WHAT IS BEING ASKED: Once you reach the line that holds "((forall i, ~ holds_mutex (threads s) i 8)" in the listing below, output it and every line after it through the line that holds "bounded number of", word for word.

RECORDED DATA:
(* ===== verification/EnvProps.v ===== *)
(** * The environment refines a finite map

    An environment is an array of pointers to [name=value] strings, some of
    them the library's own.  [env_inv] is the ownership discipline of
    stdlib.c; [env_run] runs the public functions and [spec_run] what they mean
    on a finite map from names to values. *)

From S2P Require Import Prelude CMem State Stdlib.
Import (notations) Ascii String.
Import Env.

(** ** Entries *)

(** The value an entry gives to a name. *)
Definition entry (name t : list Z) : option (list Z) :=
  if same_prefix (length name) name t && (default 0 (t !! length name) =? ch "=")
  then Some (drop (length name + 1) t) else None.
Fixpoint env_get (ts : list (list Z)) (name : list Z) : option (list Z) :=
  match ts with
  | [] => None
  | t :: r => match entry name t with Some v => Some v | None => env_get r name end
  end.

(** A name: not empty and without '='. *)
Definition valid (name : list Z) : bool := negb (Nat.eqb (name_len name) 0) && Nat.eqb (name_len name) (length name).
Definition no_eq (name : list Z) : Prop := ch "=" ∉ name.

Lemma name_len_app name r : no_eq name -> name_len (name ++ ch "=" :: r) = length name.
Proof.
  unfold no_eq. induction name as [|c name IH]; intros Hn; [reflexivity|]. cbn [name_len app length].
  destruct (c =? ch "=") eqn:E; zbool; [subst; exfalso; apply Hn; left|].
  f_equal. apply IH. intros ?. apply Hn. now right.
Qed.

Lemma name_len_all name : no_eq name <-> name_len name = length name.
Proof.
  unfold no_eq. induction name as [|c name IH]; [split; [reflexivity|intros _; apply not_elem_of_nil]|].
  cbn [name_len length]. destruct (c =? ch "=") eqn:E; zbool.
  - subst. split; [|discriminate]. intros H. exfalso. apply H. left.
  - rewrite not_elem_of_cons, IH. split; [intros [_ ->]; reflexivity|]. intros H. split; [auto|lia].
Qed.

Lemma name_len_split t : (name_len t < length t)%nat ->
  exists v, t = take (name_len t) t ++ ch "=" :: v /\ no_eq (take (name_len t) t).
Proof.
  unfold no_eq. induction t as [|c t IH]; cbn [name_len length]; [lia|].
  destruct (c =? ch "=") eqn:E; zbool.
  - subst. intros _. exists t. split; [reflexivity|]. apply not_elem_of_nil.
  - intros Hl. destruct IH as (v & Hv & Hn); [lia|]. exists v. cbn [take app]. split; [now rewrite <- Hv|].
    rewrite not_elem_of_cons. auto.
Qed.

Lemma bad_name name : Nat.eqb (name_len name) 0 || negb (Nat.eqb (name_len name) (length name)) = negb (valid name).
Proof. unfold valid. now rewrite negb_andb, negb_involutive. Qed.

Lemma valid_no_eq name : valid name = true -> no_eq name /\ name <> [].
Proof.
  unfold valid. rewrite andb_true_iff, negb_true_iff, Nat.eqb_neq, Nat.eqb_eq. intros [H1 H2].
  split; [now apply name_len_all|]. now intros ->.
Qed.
...
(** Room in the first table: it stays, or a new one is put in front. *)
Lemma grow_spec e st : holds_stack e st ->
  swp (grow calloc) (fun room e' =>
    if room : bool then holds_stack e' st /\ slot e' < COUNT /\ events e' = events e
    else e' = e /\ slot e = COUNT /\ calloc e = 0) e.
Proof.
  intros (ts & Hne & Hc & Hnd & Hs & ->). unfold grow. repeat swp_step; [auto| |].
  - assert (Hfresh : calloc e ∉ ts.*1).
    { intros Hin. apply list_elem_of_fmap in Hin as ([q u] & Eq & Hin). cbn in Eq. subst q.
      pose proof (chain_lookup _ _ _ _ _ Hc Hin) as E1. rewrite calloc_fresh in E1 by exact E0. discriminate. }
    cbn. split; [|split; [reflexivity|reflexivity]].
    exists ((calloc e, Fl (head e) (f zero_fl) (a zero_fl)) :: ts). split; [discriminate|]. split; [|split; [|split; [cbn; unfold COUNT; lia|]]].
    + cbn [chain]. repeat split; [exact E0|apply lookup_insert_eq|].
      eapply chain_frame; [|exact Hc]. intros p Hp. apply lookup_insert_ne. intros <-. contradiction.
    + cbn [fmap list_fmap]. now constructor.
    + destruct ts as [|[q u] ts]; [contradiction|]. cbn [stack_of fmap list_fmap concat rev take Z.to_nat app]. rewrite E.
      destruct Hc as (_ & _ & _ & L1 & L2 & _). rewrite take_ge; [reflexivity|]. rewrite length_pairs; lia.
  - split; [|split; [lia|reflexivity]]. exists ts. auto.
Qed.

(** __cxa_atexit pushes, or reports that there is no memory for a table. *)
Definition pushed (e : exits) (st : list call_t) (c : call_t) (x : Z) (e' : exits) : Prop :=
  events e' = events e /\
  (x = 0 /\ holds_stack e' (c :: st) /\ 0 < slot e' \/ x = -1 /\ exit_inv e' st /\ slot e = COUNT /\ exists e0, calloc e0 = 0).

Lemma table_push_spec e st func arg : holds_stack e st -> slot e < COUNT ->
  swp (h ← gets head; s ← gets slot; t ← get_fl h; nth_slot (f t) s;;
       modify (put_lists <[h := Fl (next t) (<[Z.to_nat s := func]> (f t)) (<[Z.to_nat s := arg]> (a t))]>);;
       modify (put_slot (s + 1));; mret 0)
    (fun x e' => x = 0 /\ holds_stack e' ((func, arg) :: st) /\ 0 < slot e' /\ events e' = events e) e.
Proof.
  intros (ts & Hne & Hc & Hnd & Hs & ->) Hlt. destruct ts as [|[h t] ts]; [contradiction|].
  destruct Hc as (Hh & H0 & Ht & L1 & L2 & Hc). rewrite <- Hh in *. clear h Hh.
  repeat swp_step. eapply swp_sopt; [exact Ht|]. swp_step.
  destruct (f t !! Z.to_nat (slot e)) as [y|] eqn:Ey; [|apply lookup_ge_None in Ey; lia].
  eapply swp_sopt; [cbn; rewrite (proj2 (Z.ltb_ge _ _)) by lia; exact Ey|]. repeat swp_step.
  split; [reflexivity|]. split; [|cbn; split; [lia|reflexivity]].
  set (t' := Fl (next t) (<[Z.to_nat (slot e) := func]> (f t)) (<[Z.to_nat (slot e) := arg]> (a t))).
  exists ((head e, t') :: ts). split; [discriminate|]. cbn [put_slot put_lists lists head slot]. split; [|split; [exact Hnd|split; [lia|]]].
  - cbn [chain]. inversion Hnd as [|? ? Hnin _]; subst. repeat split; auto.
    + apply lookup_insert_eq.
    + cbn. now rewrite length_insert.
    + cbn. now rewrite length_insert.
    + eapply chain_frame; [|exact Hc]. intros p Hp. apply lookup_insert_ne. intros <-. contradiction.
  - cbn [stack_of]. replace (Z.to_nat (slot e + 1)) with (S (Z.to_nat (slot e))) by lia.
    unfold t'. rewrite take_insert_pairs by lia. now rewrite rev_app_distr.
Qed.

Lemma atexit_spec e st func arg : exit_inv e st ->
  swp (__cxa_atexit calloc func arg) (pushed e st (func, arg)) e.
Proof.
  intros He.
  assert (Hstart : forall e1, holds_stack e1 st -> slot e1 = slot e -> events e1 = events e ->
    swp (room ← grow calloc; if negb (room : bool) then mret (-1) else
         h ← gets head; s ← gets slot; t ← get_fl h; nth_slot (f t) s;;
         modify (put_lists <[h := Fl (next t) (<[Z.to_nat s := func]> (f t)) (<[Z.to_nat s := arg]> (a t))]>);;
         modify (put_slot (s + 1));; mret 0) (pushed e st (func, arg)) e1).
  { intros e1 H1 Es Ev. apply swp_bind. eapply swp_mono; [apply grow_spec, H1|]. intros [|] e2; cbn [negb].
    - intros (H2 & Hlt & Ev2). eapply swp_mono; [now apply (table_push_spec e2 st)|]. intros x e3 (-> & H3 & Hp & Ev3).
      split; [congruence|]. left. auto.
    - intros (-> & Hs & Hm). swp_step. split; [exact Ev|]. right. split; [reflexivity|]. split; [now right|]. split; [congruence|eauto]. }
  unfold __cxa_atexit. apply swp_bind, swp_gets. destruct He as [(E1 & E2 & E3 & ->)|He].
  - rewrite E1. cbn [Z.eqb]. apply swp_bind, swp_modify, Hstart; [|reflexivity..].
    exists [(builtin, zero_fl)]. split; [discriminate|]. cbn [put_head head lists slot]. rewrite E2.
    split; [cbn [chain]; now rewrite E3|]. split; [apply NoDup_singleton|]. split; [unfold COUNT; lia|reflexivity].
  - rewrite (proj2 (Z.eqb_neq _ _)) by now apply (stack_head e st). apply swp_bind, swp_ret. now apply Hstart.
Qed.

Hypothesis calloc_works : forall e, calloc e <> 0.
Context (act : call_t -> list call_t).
* * *
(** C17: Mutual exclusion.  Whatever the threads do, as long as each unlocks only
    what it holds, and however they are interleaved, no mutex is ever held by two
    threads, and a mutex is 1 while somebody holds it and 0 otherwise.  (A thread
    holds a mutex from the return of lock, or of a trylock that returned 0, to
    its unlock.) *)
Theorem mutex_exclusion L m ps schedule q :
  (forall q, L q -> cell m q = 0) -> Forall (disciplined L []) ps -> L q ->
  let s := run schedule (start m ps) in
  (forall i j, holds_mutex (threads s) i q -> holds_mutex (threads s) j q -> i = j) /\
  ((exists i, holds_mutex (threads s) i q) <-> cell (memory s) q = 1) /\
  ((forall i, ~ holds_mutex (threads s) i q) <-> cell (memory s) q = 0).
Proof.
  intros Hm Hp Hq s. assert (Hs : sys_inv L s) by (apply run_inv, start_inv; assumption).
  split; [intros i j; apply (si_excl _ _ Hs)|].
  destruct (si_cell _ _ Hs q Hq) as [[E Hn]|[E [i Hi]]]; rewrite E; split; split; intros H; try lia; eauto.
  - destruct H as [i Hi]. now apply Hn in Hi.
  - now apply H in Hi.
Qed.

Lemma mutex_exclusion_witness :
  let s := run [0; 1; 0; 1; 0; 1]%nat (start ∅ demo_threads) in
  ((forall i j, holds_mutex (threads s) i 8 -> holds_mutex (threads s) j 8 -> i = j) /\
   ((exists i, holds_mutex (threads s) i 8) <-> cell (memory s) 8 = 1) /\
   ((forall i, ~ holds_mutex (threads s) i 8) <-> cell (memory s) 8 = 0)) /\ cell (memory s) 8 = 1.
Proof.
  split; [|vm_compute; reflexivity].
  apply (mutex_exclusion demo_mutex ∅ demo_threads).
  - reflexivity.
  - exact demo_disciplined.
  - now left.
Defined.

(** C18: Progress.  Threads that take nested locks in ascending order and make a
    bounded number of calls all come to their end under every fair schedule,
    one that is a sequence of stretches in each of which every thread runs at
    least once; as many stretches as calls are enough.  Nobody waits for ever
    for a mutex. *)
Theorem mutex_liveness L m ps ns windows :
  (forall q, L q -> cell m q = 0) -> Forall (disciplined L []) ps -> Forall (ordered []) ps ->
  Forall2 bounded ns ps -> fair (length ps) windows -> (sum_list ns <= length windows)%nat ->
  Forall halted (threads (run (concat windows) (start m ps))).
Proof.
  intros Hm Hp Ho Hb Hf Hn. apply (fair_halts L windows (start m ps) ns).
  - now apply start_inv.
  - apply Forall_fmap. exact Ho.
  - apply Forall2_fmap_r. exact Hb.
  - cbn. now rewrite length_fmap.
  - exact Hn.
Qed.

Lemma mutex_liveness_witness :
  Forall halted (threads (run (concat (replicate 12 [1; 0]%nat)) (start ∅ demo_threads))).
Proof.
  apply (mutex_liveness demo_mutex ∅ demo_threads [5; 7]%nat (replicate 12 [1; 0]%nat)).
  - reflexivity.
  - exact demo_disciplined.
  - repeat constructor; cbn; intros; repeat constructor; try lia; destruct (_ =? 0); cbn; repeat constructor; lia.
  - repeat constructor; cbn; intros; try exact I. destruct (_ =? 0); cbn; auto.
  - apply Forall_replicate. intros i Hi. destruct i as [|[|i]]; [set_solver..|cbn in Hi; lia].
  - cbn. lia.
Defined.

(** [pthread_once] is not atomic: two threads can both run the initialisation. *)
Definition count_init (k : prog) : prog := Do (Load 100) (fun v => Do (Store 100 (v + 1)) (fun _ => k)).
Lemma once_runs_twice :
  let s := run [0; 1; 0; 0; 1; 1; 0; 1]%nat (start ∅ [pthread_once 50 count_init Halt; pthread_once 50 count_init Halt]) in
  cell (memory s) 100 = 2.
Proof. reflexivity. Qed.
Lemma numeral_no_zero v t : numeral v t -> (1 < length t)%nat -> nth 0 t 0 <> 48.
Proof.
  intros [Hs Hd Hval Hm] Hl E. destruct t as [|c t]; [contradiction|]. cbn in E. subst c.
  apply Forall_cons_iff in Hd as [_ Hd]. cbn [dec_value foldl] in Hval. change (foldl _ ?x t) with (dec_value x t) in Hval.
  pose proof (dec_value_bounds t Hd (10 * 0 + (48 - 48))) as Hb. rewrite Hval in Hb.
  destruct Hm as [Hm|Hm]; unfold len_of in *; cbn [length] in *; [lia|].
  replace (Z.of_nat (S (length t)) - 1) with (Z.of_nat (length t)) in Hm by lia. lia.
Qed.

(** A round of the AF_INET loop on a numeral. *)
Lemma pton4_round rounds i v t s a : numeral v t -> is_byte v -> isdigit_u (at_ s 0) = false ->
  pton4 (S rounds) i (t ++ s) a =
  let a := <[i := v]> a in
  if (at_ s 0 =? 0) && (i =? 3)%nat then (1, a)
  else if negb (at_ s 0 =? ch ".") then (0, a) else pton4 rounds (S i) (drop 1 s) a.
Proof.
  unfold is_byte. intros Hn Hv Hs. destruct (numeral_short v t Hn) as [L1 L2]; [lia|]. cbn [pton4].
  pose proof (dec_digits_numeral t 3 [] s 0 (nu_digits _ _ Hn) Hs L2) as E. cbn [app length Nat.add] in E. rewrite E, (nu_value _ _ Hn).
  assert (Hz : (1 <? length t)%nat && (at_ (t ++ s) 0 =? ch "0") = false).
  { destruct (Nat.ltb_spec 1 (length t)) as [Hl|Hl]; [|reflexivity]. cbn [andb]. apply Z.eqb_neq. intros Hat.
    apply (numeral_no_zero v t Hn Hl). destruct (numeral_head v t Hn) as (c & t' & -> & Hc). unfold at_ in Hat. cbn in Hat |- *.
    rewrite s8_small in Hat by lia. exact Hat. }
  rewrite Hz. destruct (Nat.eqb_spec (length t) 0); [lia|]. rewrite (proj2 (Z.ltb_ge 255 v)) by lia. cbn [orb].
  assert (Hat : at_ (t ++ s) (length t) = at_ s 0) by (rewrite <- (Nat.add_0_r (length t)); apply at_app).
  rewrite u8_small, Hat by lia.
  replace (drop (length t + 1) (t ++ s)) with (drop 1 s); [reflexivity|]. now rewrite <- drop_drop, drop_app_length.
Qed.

ANSWER TO THIS TASK:
   ((forall i, ~ holds_mutex (threads s) i 8) <-> cell (memory s) 8 = 0)) /\ cell (memory s) 8 = 1.
Proof.
  split; [|vm_compute; reflexivity].
  apply (mutex_exclusion demo_mutex ∅ demo_threads).
  - reflexivity.
  - exact demo_disciplined.
  - now left.
Defined.

(** C18: Progress.  Threads that take nested locks in ascending order and make a
    bounded number of calls all come to their end under every fair schedule,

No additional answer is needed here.